3. Phenylamidines of general formula I according to claim 2, wherein R6 denotes a hydroxy, C1-18-alkyloxycarbonyl, phenylcarbonyl or phenyl-C1-4-alkyloxycarbonyl group and R7 denotes a hydrogen atom, a C1-8-alkyl, C5-7-cycloalkyl or phenyl-C1-4-alkyl group, while the abovementioned phenyl moieties may in each case be mono- or disubstituted by R11, the substituents being identical or different, and R11 denotes a fluorine, chlorine or bromine atom, a C1-2-alkyl, trifluoromethyl or C1-2-alkoxy group, the tautomers, the stereoisomers and the salts thereof.

4. Phenylamidines of general formula I according to claim 2, wherein R6 denotes a hydroxy, C1-12-alkyloxycarbonyl, phenylcarbonyl or phenyl-C1-2-alkyloxycarbonyl group and R7 denotes a C1-8-alkyl or C5-7-cycloalkyl group, the tautomers, the stereoisomers and the salts thereof.

5. Phenylamidines of general formula I according to claim 2, wherein R6 denotes a hydroxy, C5-12-alkyloxycarbonyl, phenylcarbonyl or benzyloxycarbonyl group and R7 denotes a C1-4-alkyl or C5-6-cycloalkyl group, the tautomers, the stereoisomers and the salts thereof.

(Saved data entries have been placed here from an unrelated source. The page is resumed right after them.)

Lemma simulates_remove w v s pre xs x post m :
  is_vector w v s pre (xs ++ [x]) post -> fits (S m) pre (xs ++ [x]) post ->
  list_find (x =.) (xs ++ [x]) = Some (length xs, x) ->
  simulates w v s (length pre) m (OpRemove x) (ABoolean true) xs.
Proof.
  intros HV Hfit Hx. destruct (remove_step _ _ _ _ xs x [] _ (Z.of_nat (length xs) + 1) HV eq_refl)
    as (w' & post' & E & HV' & Hp & Hc); [by eapply fits_less; [exact Hfit|lia..]|].
  cbn [removed] in HV'. rewrite (right_id_L [] (++)) in HV'.
  exists (trueObject (known w')), w', s, pre, post'. cbn [run_op]. unfold removeObject.
  erewrite RemoveObj_step by exact HV. rewrite Hx. erewrite bind_step by exact E.
  do 4 (split; [done|]).
  split; [eapply fits_less; [exact Hfit|rewrite !length_app; cbn [length]; lia..]|]. auto.
Qed.

Lemma simulates_op w v s pre xs post m op a xs' :
  is_vector w v s pre xs post -> fits (S m) pre xs post -> list_op op (length pre) xs = Some (a, xs') ->
  simulates w v s (length pre) m op a xs'.
Proof.
  intros HV Hfit Hop.
  assert (fits m pre xs post) as Hfit0 by (by eapply fits_less; [exact Hfit|lia..]).
  destruct op; cbn [list_op] in Hop.
  - injection Hop as <- <-. by eapply simulates_append.
  - case_decide; [|done]. destruct (xs !! _) as [x|] eqn:Hx; [|done]. injection Hop as <- <-.
    apply index_split in Hx as (b & c & -> & Hi & _); [|done]. by eapply simulates_at.
  - case_decide; [|done]. destruct (xs !! _) as [y|] eqn:Hx; [|done]. injection Hop as <- <-.
    apply index_split in Hx as (b & c & -> & Hi & -> & _); [|done].
    rewrite insert_app_r_alt, Nat.sub_diag by lia. by eapply simulates_at_put.
  - destruct xs as [|x xs]; [done|]. injection Hop as <- <-. exists x, w, s, pre, post.
    split; [by eapply (GetStorage_step _ _ _ _ [])|]. split; [done|]. auto 6 using changes_refl.
  - case_decide as Hpre; [|done]. destruct xs as [|x xs _] using rev_ind; [done|].
    rewrite last_snoc in Hop. injection Hop as <- <-. exists x, w, s, pre, post.
    split; [by eapply GetLast_step|]. split; [done|]. auto 6 using changes_refl.
  - destruct xs as [|x xs]; [done|]. injection Hop as <- <-.
    destruct (RemoveFirst_step _ _ _ _ _ _ _ _ HV Hfit) as (w' & E & HV' & Hc).
    exists x, w', s, (pre ++ [x]), post. split; [exact E|]. split; [done|]. split; [done|].
    split; [rewrite length_app; cbn; lia|].
    split; [eapply fits_less; [exact Hfit|rewrite length_app; cbn [length]; lia..]|].
    split; [eapply changes_mono, Hc; set_solver|auto].
  - destruct xs as [|x xs _] using rev_ind; [done|]. rewrite last_snoc in Hop. injection Hop as <- <-.
    rewrite length_app. cbn [length]. rewrite Nat.add_sub, take_app_length.
    by eapply simulates_remove_last.
  - destruct (list_find _ xs) as [[i y]|] eqn:Hx.
    + case_decide as Hi; [|done]. injection Hop as <- <-.
      pose proof Hx as (Hy & <- & _)%list_find_Some.
      destruct xs as [|z xs _] using rev_ind; [done|]. rewrite length_app in Hi. cbn [length] in Hi.
      assert (i = length xs) as -> by lia. rewrite list_lookup_middle in Hy by done.
      injection Hy as ->. rewrite take_app_length. by eapply simulates_remove.
    + injection Hop as <- <-. exists (falseObject (known w)), w, s, pre, post.
      cbn [run_op]. unfold removeObject. erewrite RemoveObj_step by exact HV. rewrite Hx.
      split; [done|]. split; [done|]. auto 6 using changes_refl.
  - injection Hop as <- <-.
    destruct (RemoveAll_step _ _ _ _ _ _ _ HV Hfit) as (w' & s' & post' & E & HV' & Hp & Hc & Hs).
    exists (Ref v), w', s', [], post'. cbn [run_op]. unfold removeAll. erewrite bind_step by exact E.
    do 4 (split; [done|]).
    split; [eapply fits_less; [exact Hfit|cbn [length]; lia..]|].
    split; [eapply changes_mono, Hc; set_solver|auto].
  - injection Hop as <- <-. destruct (Size_step _ _ _ _ _ _ _ HV Hfit) as (r & w' & E & Hr & HV' & Hc).
    exists r, w', s, pre, post. split; [exact E|]. do 4 (split; [done|]).
    split; [eapply changes_mono, Hc; set_solver|auto].
  - injection Hop as <- <-.
    destruct (copyStorageArray_step _ _ _ _ _ _ _ HV Hfit) as (w' & c & E & Hr & HV' & Hc).
    assert (v < next w /\ s < next w)%nat as [Lv Ls] by (by eapply vector_below, HV).
    exists (Ref (next w)), w', s, pre, post. split; [exact E|].
    split; [exists (next w), c; split_and!; [done|done|lia..]|].
    do 3 (split; [done|]). split; [eapply changes_mono, Hc; set_solver|auto].
Qed.

(** *** Sequences of operations *)

Fixpoint run_ops (v : oop) (ops : list vector_op) : V (list oop) :=
  match ops with
  | [] => mret []
  | op :: ops => r ← run_op v op; rs ← run_ops v ops; mret (r :: rs)
  end.

Fixpoint list_ops (ops : list vector_op) (removed : nat) (xs : list oop)
    : option (list answer * list oop) :=
  match ops with
  | [] => Some ([], xs)
  | op :: ops =>
      '(a, xs1) ← list_op op removed xs;
      '(al, xs2) ← list_ops ops (removed_after op removed) xs1;
      Some (a :: al, xs2)
  end.

(** An answer stays what it is: the operations change nothing but the vector. *)
Lemma answers_stay w w' v s s' first last es r a :
  vector_object w v s first last es -> answers w v s r a -> changes [v; s] w w' ->
  s' = s \/ (next w <= s')%nat -> answers w' v s' r a.
Proof.
  intros HV Ha Hc Hs. destruct a; cbn [answers] in *; [done| | |done|].
  - eapply int_at_changes; [done|apply HV|done|]. intros l Hl.
    destruct HV as [_ _ (k & c & x & y & Hv & _) [c' Hs']].
    apply elem_of_cons in Hl as [->|Hl]; [by rewrite Hv|].
    apply list_elem_of_singleton in Hl as ->. by rewrite Hs'.
  - destruct Ha as (l & c & -> & Hl & Nv & Ns). exists l, c.
    assert (l < next w)%nat by (by eapply heap_below; [apply HV|]).
    split; [done|]. split; [|split; [done|lia]].
    rewrite (changes_lookup _ _ _ _ Hc); [done|done|]. set_solver.
  - by rewrite (changes_known _ _ _ Hc).
Qed.

Lemma changes_storage w w1 w2 v s s' :
  changes [v; s] w w1 -> changes [v; s'] w1 w2 -> s' = s \/ (next w <= s')%nat -> changes [v; s] w w2.
Proof.
  intros (h & n & -> & Hn & H) (h' & n' & -> & Hn' & H') Hs. cbn in *.
  exists h', n'. split; [done|]. split; [lia|]. intros l Hl Hls.
  rewrite H'; [by apply H|lia|]. rewrite !not_elem_of_cons in Hls |- *. split; [apply Hls|].
  split; [|apply not_elem_of_nil]. destruct Hls as (? & ? & _). lia.
Qed.

Lemma simulates_ops ops : forall w v s pre xs post al xs',
  is_vector w v s pre xs post -> fits (length ops) pre xs post -> list_ops ops (length pre) xs = Some (al, xs') ->
  exists rs w' s' pre' post',
    run_ops (Ref v) ops w = Ok (rs, w') /\ Forall2 (answers w' v s') rs al /\
    is_vector w' v s' pre' xs' post' /\ changes [v; s] w w' /\ (s' = s \/ (next w <= s')%nat).
Proof.
  induction ops as [|op ops IH]; intros w v s pre xs post al xs' HV Hfit Hops; cbn in Hops.
  { injection Hops as <- <-. exists [], w, s, pre, post. split; [done|]. auto using changes_refl. }
  destruct (list_op op (length pre) xs) as [[a xs1]|] eqn:E1; [|done]. cbn in Hops.
  destruct (list_ops ops _ xs1) as [[al' xs2]|] eqn:E2; [|done]. injection Hops as <- <-.
  destruct (simulates_op _ _ _ _ _ _ _ _ _ _ HV Hfit E1) as (r & w1 & s1 & pre1 & post1 & R1 & A1 & HV1 & L1 & F1 & C1 & S1).
  rewrite <- L1 in E2.
  destruct (IH _ _ _ _ _ _ _ _ HV1 F1 E2) as (rs & w2 & s2 & pre2 & post2 & R2 & A2 & HV2 & C2 & S2).
  exists (r :: rs), w2, s2, pre2, post2. cbn [run_ops].
  erewrite bind_step by exact R1. erewrite bind_step by exact R2. split; [done|].
  split; [constructor; [by eapply answers_stay; [apply HV1|..]|done]|]. split; [done|].
  split; [by eapply changes_storage|]. apply changes_next in C1. destruct S1, S2; subst; lia.
Qed.

End Model.


(** ** Examples

    The world with one vector and its storage. *)
Definition vector_world (first last : Z) (es : list oop) : World :=
  mkWorld (<[0%nat := OObject KObject Null [Tagged first; Tagged last; Ref 1%nat]]>
          (<[1%nat := OObject KArray Null es]> ∅)) 2%nat ∅ 0%nat ∅ ∅ ∅
    (no_known Null) None 0%nat 0.

Lemma vector_world_is pre xs post :
  Z.of_nat (length (pre ++ xs ++ post)) < 2 ^ 64 -> post <> [] ->
  is_vector true (vector_world (Z.of_nat (length pre) + 1) (Z.of_nat (length pre + length xs) + 1)
    (pre ++ xs ++ post)) 0%nat 1%nat pre xs post.
Proof.
  intros Hl Hp. split; [|done]. split; [|done| |].
  - split; cbn [heap vector_world next].
    + intros l o [[<- _]|[_ [[<- _]|[_ H]]%lookup_insert_Some]]%lookup_insert_Some; [lia..|done].
    + intros l k c es [[_ H]|[_ [[_ H]|[_ H]]%lookup_insert_Some]]%lookup_insert_Some;
        [by injection H as <- <- <-..|done].
  - by eexists _, _, _, _.
  - by eexists.
Qed.


Notation no_error := (fun _ _ _ => fail (ErrorExit "error:")).

(** The object to remove stays, the one behind it goes. *)
Example remove_takes_the_next :
  (removeObject true no_error (Ref 0%nat) (Tagged 7);; asArray true (Ref 0%nat) ≫= array_elements)
    (vector_world 1 4 [Tagged 7; Tagged 8; Tagged 9; Null])
  ≫= (fun r => Ok r.1) = Ok [Tagged 7; Tagged 9].
Proof. vm_compute. reflexivity. Qed.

6. The following compounds according to claim 2:(1) 4-[2-[[4-(octyloxycarbonylamidino)phenyl]aminocarbonyl]-ethyl]-1-[(ethoxycarbonyl)methyl]-piperazine, (2) 4-[2-[[4-(hexyloxycarbonylamidino)phenyl]aminocarbonyl]-ethyl]-1-[(ethoxycarbonyl)methyl]-piperazine, (3) 4-[2-[[4-(methyloxycarbonylamidino)phenyl]aminocarbonyl]-ethyl]-1-[(ethoxycarbonyl)methyl]-piperazine, (4) 4-[2-[[4-(benzoylamidino)phenyl]aminocarbonyl]-ethyl]-1-[(ethoxycarbonyl)methyl]-piperazine and (5) 4-[2-[[4-(hydroxyamidino)phenyl]aminocarbonyl]-ethyl]-1-[(ethoxycarbonyl)methyl]-piperazine and the salts thereof.

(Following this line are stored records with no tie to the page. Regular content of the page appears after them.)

(* ===== verification/Instructions.v ===== *)
(** * Instructions

    The bytes of a method as instructions with their operands, what an instruction
    does, and that a step of the interpreter on the bytes of an instruction is that
    instruction. *)
From Stdlib Require Import String.
From S2P Require Import Prelude Bytecodes Objects Universe Frame Interpreter Lookup Activation.
Local Open Scope Z_scope.

(** ** Encoding *)

Record instr : Type := mkInstr { i_op : bytecode; i_args : list Z }.

Definition encode (i : instr) : list Z := code (i_op i) :: i_args i.
Definition encode_all (cs : list instr) : list Z := flat_map encode cs.

Definition is_byte (z : Z) : Prop := 0 <= z < 256.

(** As many operands as the table of lengths says, all of them bytes. *)
Record wf_instr (i : instr) : Prop := mkWfInstr {
  wf_length : Z.of_nat (length (encode i)) = GetBytecodeLength (code (i_op i));
  wf_bytes : Forall is_byte (i_args i) }.

Lemma encode_all_app a b : encode_all (a ++ b) = encode_all a ++ encode_all b.
Proof. apply flat_map_app. Qed.

Lemma encode_all_snoc a i : encode_all (a ++ [i]) = encode_all a ++ encode i.
Proof. rewrite encode_all_app. cbn. by rewrite app_nil_r. Qed.

(** Reading the instructions back: from the opcode the number of operands. *)
Fixpoint decode_all (fuel : nat) (bs : list Z) : option (list instr) :=
  match fuel, bs with
  | _, [] => Some []
  | O, _ => None
  | S fuel, b :: rest =>
      bc ← Bytecodes.decode b;
      let n := Z.to_nat (GetBytecodeLength b - 1) in
      if (length rest <? n)%nat then None
      else cs ← decode_all fuel (drop n rest); Some (mkInstr bc (take n rest) :: cs)
  end.

Lemma decode_encode_all cs fuel :
  Forall wf_instr cs -> (length (encode_all cs) <= fuel)%nat ->
  decode_all fuel (encode_all cs) = Some cs.
Proof.
  revert fuel. induction cs as [|i cs IH]; intros fuel Hwf Hn; [by destruct fuel|].
  apply Forall_cons_iff in Hwf as [[Hl _] Hwf]. destruct i as [op args]. cbn in *.
  destruct fuel as [|fuel]; [lia|]. cbn [decode_all]. rewrite decode_code.
  unfold mbind, option_bind. cbn beta iota zeta.
  assert (Z.to_nat (GetBytecodeLength op - 1) = length args) as -> by lia.
  rewrite length_app in *. rewrite (proj2 (Nat.ltb_ge _ _)) by lia.
  rewrite drop_app_length, take_app_length. by rewrite IH by (done || unfold encode_all; lia).
Qed.

(** ** What an instruction does *)

Section Instructions.

Context (USE_TAGGING : bool) (LoadClassBasic : loc -> V oop) (routines : Routines).

(** The literal with that index; the reads outside of them give null. *)
Definition literal_at (idx : Z) : V oop :=
  m ← gets method; meth ← load_method m; mret (default Null (m_constants meth !! Z.to_nat idx)).

Definition exec (fuel : nat) (i : instr) : V () :=
  match i_op i, i_args i with
  | BC_DUP, [] => doDup
  | BC_DUP_SECOND, [] => doDupSecond
  | BC_PUSH_LOCAL, [a; c] => push_local a c
  | BC_PUSH_LOCAL_0, [] => doPushLocalWithIndex 0
  | BC_PUSH_LOCAL_1, [] => doPushLocalWithIndex 1
  | BC_PUSH_LOCAL_2, [] => doPushLocalWithIndex 2
  | BC_PUSH_ARGUMENT, [a; c] => push_argument a c
  | BC_PUSH_SELF, [] => push_argument_here 0
  | BC_PUSH_ARG_1, [] => push_argument_here 1
  | BC_PUSH_ARG_2, [] => push_argument_here 2
  | BC_PUSH_FIELD, [a] => doPushFieldWithIndex USE_TAGGING a
  | BC_PUSH_FIELD_0, [] => doPushFieldWithIndex USE_TAGGING 0
  | BC_PUSH_FIELD_1, [] => doPushFieldWithIndex USE_TAGGING 1
  | BC_PUSH_BLOCK, [a] => b ← literal_at a; push_block LoadClassBasic b
  | BC_PUSH_CONSTANT, [a] => c ← literal_at a; push c
  | BC_PUSH_CONSTANT_0, [] => c ← constant 0; push c
  | BC_PUSH_CONSTANT_1, [] => c ← constant 1; push c
  | BC_PUSH_CONSTANT_2, [] => c ← constant 2; push c
  | BC_PUSH_0, [] => x ← NEW_INT USE_TAGGING 0; push x
  | BC_PUSH_1, [] => x ← NEW_INT USE_TAGGING 1; push x
  | BC_PUSH_NIL, [] => k ← gets known; push (nilObject k)
  | BC_PUSH_GLOBAL, [a] => g ← literal_at a; push_global USE_TAGGING routines fuel g
  | BC_POP, [] => doPop
  | BC_POP_LOCAL, [a; c] => pop_local a c
  | BC_POP_LOCAL_0, [] => doPopLocalWithIndex 0
  | BC_POP_LOCAL_1, [] => doPopLocalWithIndex 1
  | BC_POP_LOCAL_2, [] => doPopLocalWithIndex 2
  | BC_POP_ARGUMENT, [a; c] => pop_argument a c
  | BC_POP_FIELD, [a] => doPopFieldWithIndex USE_TAGGING a
  | BC_POP_FIELD_0, [] => doPopFieldWithIndex USE_TAGGING 0
  | BC_POP_FIELD_1, [] => doPopFieldWithIndex USE_TAGGING 1
  | BC_SEND, [a] => s ← literal_at a; send_signature USE_TAGGING routines fuel s
  | BC_SEND_1, [a] => s ← literal_at a; unary_send_signature USE_TAGGING routines fuel s
  | BC_SUPER_SEND, [a] => s ← literal_at a; super_send_signature USE_TAGGING routines fuel s
  | BC_RETURN_LOCAL, [] => doReturnLocal
  | BC_RETURN_NON_LOCAL, [] => doReturnNonLocal USE_TAGGING routines fuel
  | BC_RETURN_SELF, [] => doReturnSelf
  | BC_RETURN_FIELD_0, [] => doReturnFieldWithIndex USE_TAGGING 0
  | BC_RETURN_FIELD_1, [] => doReturnFieldWithIndex USE_TAGGING 1
  | BC_RETURN_FIELD_2, [] => doReturnFieldWithIndex USE_TAGGING 2
  | BC_INC, [] => doInc USE_TAGGING
  | BC_DEC, [] => doDec USE_TAGGING
  | BC_INC_FIELD, [a] => doIncField USE_TAGGING a
  | BC_INC_FIELD_PUSH, [a] => doIncFieldPush USE_TAGGING a
  | _, _ => fail Undef
  end.

Fixpoint exec_all (fuel : nat) (cs : list instr) : V () :=
  match cs with [] => mret tt | i :: r => exec fuel i;; exec_all fuel r end.

(** The instructions that only go on to the next one, if they go on at all. *)
Definition straight (bc : bytecode) : bool :=
  negb (bool_decide (bc = BC_HALT)) && negb (IsJumpBytecode (code bc)).

(** The current method has the bytes of [i] at the current index. *)
Definition at_instr (w : World) (i : instr) : Prop :=
  exists meth pre post,
    heap w !! method w = Some (OMethod meth) /\
    m_bytecodes meth = pre ++ encode i ++ post /\
    bytecodeIndexGlobal w = Z.of_nat (length pre).

Lemma fetch_step w meth pre post b n d :
  heap w !! method w = Some (OMethod meth) -> m_bytecodes meth = pre ++ post ->
  post !! d = Some b -> n = Z.of_nat (length pre + d) ->
  fetch n w = Ok (b, w).
Proof.
  intros Hm Hb Hd ->. unfold fetch. erewrite bind_step by apply gets_step.
  erewrite bind_step by (by apply load_method_step).
  rewrite (proj2 (Z.ltb_ge _ _)) by lia. apply of_option_step.
  rewrite Nat2Z.id, Hb, lookup_app_r by lia. rewrite <- Hd. f_equal. lia.
Qed.

Lemma GetConstant_step w meth pre post a n :
  heap w !! method w = Some (OMethod meth) -> m_bytecodes meth = pre ++ post ->
  post !! 1%nat = Some a -> n = Z.of_nat (length pre) ->
  GetConstant n w = literal_at a w.
Proof.
  intros Hm Hb Hd ->. unfold GetConstant, literal_at.
  erewrite bind_step by (eapply fetch_step; [done|done|done|lia]). done.
Qed.

Lemma from_start_step w (i n : Z) (k : Z -> V ()) :
  bytecodeIndexGlobal w = i + n -> from_start n k w = k i w.
Proof.
  intros H. unfold from_start. erewrite bind_step by apply gets_step. f_equal. lia.
Qed.

(** The handlers of the instructions with operands read them behind the opcode. *)
Lemma dispatch_exec fuel w i meth pre post :
  heap w !! method w = Some (OMethod meth) ->
  m_bytecodes meth = pre ++ encode i ++ post ->
  bytecodeIndexGlobal w = Z.of_nat (length pre) ->
  wf_instr i -> straight (i_op i) = true ->
  dispatch USE_TAGGING LoadClassBasic routines fuel (i_op i) w =
    exec fuel i (set_bytecodeIndex
      (bytecodeIndexGlobal w + GetBytecodeLength (code (i_op i))) w).
Proof.
  intros Hm Hb Hpc [Hl _] Hs. destruct i as [op args]. cbn [i_op i_args encode] in *.
  assert (Z.of_nat (length args) = GetBytecodeLength (code op) - 1) as Ha by (cbn in Hl; lia).
  clear Hl.
  destruct op; try (exfalso; exact (diff_false_true Hs)); 
    (match type of Ha with _ = ?r => let v := eval vm_compute in r in change r with v in Ha end);
    destruct args as [|a [|c [|]]]; cbn [length] in Ha; try (exfalso; lia); clear Ha Hs;
    unfold dispatch, exec, PROLOGUE, jump_by; cbn [i_op i_args];
    erewrite bind_step by apply modify_step; try done;
    first [ rewrite (from_start_step _ (Z.of_nat (length pre))) by (cbn; lia)
          | rewrite (from_start_step _ (Z.of_nat (length pre) + 1)) by (cbn; lia) ];
    unfold doPushLocal, doPushArgument, doPushField, doPushBlock, doPushConstant, doPushGlobal,
      doPopLocal, doPopArgument, doPopField, doSend, doUnarySend, doSuperSend.
  all: cbn in Hb.
  all: try (unfold mbind, stateful_bind; by erewrite GetConstant_step).
  all: repeat first
    [ erewrite bind_step by (eapply (fetch_step _ _ pre _ _ _ 1); [done|done|reflexivity|lia])
    | erewrite bind_step by (eapply (fetch_step _ _ pre _ _ _ 2); [done|done|reflexivity|lia]) ].
  all: try done.
Qed.

Lemma step_exec fuel w i :
  at_instr w i -> wf_instr i -> straight (i_op i) = true ->
  step USE_TAGGING LoadClassBasic routines fuel w =
    (jump_by (GetBytecodeLength (code (i_op i)));; exec fuel i;; mret None) w.
Proof.
  intros (meth & pre & post & Hm & Hb & Hpc) Hwf Hs. unfold step.
  erewrite bind_step by apply gets_step.
  erewrite bind_step by (eapply (fetch_step _ _ pre _ _ _ 0); [done|done|done|lia]).
  rewrite decode_code. unfold jump_by. erewrite bind_step by apply modify_step.
  unfold mbind, stateful_bind.
  pose proof (dispatch_exec fuel w i meth pre post Hm Hb Hpc Hwf Hs) as D.
  revert D Hs. destruct (i_op i); intros D Hs; try (exfalso; exact (diff_false_true Hs));
    by rewrite D.
Qed.

End Instructions.

(** C22: a step of the interpreter executes one instruction.  If the current method has
    at the current index the bytes of an instruction that is no jump and no halt, with
    as many operand bytes as the table of lengths says, then a step advances the index
    to the next instruction and does what the instruction does with these operands: no
    handler reads its operands elsewhere or loses the place. *)
Theorem step_executes USE_TAGGING LoadClassBasic routines fuel w i :
  at_instr w i -> wf_instr i -> straight (i_op i) = true ->
  step USE_TAGGING LoadClassBasic routines fuel w =
    (jump_by (GetBytecodeLength (code (i_op i)));;
     exec USE_TAGGING LoadClassBasic routines fuel i;; mret None) w.
Proof. apply step_exec. Qed.

(** The example world with a method that pushes its second slot. *)
Definition code_world : World :=
  set_heap (<[0%nat := OMethod (mkMethod 9%nat Null 0 4 [35; 7; 1; 0; 35] 1 [] 0%nat [])]>
              example_heap) (example_world 1%nat 1).

Lemma step_executes_witness :
  step true (fun _ => fail Undef) (mkRoutines (fun _ _ => fail Undef) (fun _ _ => fail Undef)
      (fun _ _ _ => fail Undef) (fun _ _ _ _ => fail Undef)) 0 code_world =
    (jump_by 3;;
     exec true (fun _ => fail Undef) (mkRoutines (fun _ _ => fail Undef) (fun _ _ => fail Undef)
      (fun _ _ _ => fail Undef) (fun _ _ _ _ => fail Undef)) 0
      (mkInstr BC_PUSH_ARGUMENT [1; 0]);; mret None) code_world.
Proof.
  apply (step_executes true (fun _ => fail Undef) (mkRoutines (fun _ _ => fail Undef)
      (fun _ _ => fail Undef) (fun _ _ _ => fail Undef) (fun _ _ _ _ => fail Undef)) 0
      code_world (mkInstr BC_PUSH_ARGUMENT [1; 0])).
  - exists (mkMethod 9%nat Null 0 4 [35; 7; 1; 0; 35] 1 [] 0%nat []), [35], [35].
    split; [reflexivity|split; reflexivity].
  - split; [reflexivity|]. repeat constructor; unfold is_byte; lia.
  - reflexivity.
Defined.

7. 4-[2-[[4-(octyloxycarbonylamidino)phenyl]aminocarbonyl]-ethyl]-1-[(ethoxycarbonyl)methyl]-piperazine and the salts thereof.

8. 4-[2-[[4-(hexyloxycarbonylamidino)phenyl]aminocarbonyl]-ethyl]-1-[(ethoxycarbonyl)methyl]-piperazine and the salts thereof.

9. Physiologically acceptable salts of the compounds according to at least one of claims 1 to 8 with inorganic or organic acids or bases.

10. Pharmaceutical compositions containing a compound according to at least one of claims 1 to 8 or a physiologically acceptable salt according to claim 9 optionally together with one or more inert carriers and/or diluents.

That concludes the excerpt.